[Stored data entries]
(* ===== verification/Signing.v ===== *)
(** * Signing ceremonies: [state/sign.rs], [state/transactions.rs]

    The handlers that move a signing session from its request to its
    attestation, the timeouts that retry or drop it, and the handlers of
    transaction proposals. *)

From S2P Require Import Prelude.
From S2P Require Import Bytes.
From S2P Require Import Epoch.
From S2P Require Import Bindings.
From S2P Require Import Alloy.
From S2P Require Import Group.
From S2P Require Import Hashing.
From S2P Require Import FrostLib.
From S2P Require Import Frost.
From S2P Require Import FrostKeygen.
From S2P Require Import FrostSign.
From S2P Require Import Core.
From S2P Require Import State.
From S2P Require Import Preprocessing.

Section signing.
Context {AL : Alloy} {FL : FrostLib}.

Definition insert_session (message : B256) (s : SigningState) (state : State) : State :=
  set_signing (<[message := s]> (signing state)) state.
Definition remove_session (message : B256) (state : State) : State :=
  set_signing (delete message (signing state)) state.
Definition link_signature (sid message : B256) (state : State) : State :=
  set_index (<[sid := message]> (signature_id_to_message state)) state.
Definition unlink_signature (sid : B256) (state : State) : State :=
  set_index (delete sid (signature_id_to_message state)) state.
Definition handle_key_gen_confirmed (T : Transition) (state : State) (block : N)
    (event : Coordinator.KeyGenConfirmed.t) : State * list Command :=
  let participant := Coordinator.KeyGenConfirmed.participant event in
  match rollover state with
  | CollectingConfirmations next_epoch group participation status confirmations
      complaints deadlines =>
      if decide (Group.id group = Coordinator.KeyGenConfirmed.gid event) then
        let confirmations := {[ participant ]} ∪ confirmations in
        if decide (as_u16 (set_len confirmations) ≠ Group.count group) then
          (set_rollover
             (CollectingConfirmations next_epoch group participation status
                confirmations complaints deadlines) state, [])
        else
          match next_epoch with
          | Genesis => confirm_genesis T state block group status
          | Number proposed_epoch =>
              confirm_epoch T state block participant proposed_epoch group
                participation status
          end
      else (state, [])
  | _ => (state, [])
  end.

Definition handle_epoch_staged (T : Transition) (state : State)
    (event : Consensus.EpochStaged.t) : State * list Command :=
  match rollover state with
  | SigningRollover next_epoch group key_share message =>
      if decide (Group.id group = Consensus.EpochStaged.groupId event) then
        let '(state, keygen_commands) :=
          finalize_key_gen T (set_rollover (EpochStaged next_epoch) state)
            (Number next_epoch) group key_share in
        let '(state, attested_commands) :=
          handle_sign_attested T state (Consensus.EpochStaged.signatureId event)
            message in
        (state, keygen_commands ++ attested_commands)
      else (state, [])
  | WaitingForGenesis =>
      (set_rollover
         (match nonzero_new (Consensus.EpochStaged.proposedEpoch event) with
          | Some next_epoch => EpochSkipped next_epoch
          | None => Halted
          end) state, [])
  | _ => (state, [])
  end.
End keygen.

Exercise aim – Look for the line that contains "confirm_epoch T state" in the entries above. Set it down, along with all later lines, exactly as written.

The completed task –
              confirm_epoch T state block participant proposed_epoch group
                participation status
          end
      else (state, [])
  | _ => (state, [])
  end.

Definition handle_epoch_staged (T : Transition) (state : State)
    (event : Consensus.EpochStaged.t) : State * list Command :=
  match rollover state with
  | SigningRollover next_epoch group key_share message =>
      if decide (Group.id group = Consensus.EpochStaged.groupId event) then
        let '(state, keygen_commands) :=
          finalize_key_gen T (set_rollover (EpochStaged next_epoch) state)
            (Number next_epoch) group key_share in
        let '(state, attested_commands) :=
          handle_sign_attested T state (Consensus.EpochStaged.signatureId event)
            message in
        (state, keygen_commands ++ attested_commands)
      else (state, [])
  | WaitingForGenesis =>
      (set_rollover
         (match nonzero_new (Consensus.EpochStaged.proposedEpoch event) with
          | Some next_epoch => EpochSkipped next_epoch
          | None => Halted
          end) state, [])
  | _ => (state, [])
  end.
End keygen.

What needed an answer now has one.